» **PROBLEM DESCRIPTION**:
Wherever "Variables" appears in a line of the listing, that line should be returned.

» **SUPPLIED DATA**:
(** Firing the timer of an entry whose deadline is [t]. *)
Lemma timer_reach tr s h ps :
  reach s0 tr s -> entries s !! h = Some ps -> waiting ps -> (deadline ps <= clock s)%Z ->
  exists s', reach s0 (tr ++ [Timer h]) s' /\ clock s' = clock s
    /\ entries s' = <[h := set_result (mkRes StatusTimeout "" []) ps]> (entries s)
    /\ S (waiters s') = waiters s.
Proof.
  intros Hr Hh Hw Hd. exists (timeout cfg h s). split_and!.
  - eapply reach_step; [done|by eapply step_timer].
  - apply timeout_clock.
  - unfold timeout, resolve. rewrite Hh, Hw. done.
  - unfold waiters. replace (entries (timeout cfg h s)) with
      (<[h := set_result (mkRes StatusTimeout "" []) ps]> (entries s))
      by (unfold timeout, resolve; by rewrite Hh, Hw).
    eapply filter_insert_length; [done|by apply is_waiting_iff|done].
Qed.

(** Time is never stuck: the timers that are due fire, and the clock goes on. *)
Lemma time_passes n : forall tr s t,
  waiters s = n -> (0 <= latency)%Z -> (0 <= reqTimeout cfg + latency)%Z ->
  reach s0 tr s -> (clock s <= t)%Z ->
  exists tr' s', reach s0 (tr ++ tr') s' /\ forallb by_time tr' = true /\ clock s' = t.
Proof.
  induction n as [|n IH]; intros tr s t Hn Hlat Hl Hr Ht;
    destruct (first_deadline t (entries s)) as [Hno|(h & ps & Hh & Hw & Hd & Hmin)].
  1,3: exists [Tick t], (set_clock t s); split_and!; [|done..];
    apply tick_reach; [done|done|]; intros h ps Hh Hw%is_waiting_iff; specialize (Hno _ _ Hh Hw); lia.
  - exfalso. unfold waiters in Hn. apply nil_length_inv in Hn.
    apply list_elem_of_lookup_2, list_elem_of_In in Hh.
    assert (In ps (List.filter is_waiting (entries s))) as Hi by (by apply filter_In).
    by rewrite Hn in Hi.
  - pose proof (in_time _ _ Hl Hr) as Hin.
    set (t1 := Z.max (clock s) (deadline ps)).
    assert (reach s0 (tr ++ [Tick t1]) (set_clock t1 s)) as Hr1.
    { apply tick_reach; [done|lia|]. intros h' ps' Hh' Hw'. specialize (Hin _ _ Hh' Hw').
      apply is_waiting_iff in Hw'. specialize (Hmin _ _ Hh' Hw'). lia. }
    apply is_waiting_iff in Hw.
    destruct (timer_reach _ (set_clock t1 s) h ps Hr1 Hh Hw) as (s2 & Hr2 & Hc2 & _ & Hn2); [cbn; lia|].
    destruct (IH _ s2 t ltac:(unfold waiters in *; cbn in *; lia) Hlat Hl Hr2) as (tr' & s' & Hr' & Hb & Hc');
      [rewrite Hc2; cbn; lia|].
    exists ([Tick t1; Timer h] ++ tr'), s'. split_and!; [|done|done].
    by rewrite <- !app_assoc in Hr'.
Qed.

...

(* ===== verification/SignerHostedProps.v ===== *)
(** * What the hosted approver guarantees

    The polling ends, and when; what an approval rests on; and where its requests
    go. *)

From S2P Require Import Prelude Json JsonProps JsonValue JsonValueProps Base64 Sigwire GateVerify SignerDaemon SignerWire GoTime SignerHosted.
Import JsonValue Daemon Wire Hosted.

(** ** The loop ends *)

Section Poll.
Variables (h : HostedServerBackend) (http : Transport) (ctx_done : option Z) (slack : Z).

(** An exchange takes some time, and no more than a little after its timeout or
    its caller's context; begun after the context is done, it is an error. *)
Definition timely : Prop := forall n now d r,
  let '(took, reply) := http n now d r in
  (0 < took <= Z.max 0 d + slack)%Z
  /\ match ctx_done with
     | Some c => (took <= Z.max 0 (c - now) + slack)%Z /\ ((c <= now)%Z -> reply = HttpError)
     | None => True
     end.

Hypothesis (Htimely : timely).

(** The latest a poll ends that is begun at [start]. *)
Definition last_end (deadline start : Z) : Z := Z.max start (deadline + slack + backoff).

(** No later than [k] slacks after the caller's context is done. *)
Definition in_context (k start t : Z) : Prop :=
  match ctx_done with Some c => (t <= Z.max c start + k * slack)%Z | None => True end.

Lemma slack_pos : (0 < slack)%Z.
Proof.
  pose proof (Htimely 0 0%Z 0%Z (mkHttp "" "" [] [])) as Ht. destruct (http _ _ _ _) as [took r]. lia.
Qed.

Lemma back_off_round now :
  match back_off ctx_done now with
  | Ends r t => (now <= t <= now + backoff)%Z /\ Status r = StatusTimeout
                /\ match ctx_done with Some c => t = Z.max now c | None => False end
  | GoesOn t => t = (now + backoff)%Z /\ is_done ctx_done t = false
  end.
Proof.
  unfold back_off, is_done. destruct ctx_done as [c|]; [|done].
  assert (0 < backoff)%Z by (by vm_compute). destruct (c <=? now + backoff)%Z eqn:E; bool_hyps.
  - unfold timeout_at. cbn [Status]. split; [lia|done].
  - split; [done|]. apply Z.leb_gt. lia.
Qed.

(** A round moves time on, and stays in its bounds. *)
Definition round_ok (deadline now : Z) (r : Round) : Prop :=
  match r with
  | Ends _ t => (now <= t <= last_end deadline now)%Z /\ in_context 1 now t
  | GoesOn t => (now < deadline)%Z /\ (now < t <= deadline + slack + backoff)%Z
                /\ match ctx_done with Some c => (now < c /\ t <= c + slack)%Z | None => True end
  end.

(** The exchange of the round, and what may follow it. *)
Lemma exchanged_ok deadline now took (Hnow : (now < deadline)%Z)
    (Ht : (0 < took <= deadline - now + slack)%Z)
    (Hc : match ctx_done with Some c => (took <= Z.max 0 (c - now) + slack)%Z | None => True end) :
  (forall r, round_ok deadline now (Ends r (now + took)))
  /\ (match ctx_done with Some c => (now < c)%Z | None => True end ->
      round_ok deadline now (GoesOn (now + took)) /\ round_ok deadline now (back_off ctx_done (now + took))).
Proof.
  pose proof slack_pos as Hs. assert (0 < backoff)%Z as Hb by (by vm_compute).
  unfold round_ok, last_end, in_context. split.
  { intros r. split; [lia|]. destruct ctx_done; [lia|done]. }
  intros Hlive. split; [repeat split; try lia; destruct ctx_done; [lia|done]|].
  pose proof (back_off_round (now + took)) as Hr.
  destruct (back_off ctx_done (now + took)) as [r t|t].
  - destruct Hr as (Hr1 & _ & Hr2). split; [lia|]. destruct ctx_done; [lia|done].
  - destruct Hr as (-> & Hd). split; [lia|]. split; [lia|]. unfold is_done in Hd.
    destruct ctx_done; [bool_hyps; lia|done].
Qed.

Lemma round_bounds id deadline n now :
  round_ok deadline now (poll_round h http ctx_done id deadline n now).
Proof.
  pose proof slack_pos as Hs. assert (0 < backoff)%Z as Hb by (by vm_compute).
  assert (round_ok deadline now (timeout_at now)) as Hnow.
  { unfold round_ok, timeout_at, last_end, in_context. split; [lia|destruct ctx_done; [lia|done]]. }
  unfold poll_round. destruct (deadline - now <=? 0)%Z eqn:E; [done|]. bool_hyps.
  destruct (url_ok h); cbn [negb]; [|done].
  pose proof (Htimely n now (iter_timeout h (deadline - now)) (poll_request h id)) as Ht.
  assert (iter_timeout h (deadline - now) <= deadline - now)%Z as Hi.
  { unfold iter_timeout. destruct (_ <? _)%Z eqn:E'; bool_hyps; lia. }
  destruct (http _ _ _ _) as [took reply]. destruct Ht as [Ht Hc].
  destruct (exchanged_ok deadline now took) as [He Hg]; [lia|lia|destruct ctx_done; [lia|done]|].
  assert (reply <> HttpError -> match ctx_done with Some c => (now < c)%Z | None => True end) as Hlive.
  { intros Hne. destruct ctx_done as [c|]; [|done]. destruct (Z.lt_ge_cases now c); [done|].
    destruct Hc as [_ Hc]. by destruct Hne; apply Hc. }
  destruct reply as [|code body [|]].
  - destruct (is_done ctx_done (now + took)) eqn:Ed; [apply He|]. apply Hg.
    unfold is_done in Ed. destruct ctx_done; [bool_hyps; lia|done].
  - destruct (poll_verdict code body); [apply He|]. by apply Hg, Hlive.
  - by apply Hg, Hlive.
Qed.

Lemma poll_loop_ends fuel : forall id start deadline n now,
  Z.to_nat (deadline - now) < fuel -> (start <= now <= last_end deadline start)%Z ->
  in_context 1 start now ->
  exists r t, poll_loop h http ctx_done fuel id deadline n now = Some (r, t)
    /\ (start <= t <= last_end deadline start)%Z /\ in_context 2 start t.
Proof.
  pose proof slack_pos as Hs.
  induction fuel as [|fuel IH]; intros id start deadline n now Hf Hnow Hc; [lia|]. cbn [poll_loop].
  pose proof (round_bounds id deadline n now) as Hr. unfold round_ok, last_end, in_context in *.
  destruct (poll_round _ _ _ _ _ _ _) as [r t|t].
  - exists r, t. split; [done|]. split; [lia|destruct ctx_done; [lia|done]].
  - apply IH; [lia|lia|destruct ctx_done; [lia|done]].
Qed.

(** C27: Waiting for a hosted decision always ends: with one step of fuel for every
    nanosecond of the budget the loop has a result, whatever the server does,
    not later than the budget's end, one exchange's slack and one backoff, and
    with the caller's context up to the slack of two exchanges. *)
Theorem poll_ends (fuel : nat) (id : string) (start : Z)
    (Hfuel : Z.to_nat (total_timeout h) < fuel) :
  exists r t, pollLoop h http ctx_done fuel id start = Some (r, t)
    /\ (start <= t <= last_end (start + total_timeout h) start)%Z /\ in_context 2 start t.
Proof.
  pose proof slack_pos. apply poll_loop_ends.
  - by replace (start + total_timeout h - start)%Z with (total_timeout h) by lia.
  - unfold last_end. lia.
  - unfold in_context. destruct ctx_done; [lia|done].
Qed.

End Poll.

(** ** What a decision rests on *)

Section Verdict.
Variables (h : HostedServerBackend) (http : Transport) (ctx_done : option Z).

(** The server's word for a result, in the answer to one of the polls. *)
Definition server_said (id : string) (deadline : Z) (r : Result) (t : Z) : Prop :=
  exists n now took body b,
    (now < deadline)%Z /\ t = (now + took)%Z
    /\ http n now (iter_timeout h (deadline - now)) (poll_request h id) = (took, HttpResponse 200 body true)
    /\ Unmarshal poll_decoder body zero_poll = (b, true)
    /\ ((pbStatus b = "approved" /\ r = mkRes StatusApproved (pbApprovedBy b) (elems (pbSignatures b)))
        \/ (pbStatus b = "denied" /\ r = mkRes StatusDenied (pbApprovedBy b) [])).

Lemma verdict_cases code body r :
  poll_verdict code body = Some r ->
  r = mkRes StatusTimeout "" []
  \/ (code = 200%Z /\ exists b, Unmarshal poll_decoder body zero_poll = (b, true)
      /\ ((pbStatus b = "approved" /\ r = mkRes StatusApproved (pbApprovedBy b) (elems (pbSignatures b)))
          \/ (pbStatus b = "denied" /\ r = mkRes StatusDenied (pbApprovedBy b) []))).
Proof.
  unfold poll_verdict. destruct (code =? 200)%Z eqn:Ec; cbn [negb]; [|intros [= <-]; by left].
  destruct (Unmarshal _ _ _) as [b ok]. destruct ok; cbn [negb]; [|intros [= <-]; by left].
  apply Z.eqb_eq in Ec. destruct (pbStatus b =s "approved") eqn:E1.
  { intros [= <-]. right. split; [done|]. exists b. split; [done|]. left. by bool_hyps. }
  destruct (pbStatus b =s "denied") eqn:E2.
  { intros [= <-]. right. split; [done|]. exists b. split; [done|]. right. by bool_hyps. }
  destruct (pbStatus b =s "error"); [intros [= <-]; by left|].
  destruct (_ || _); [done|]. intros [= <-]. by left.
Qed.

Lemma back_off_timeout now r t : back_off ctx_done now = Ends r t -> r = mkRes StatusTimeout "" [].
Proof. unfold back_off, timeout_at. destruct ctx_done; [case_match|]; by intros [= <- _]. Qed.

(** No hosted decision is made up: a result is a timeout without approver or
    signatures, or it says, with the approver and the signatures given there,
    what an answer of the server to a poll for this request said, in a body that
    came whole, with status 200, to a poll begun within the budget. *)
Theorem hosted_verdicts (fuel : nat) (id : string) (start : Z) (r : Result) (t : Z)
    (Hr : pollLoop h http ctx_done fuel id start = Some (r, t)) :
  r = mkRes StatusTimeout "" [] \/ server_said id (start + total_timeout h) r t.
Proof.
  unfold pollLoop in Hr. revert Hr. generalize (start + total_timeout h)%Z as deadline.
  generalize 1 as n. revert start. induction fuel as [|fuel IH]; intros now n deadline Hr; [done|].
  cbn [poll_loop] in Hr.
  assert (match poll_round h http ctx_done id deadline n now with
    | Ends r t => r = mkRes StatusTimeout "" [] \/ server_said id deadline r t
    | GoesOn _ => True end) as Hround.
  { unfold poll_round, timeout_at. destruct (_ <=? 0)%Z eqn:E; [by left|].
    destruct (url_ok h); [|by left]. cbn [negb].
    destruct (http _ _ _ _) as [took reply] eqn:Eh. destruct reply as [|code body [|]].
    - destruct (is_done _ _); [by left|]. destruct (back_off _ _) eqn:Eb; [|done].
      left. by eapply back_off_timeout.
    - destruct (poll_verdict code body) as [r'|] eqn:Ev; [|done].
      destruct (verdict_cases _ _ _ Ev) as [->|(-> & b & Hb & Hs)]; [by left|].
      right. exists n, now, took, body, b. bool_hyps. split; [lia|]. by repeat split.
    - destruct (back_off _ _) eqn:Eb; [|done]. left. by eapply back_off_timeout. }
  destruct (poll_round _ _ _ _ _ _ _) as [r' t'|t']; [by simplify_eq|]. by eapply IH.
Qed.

» **OUTPUT FOR THIS EXERCISE**:
Variables (h : HostedServerBackend) (http : Transport) (ctx_done : option Z) (slack : Z).
Variables (h : HostedServerBackend) (http : Transport) (ctx_done : option Z).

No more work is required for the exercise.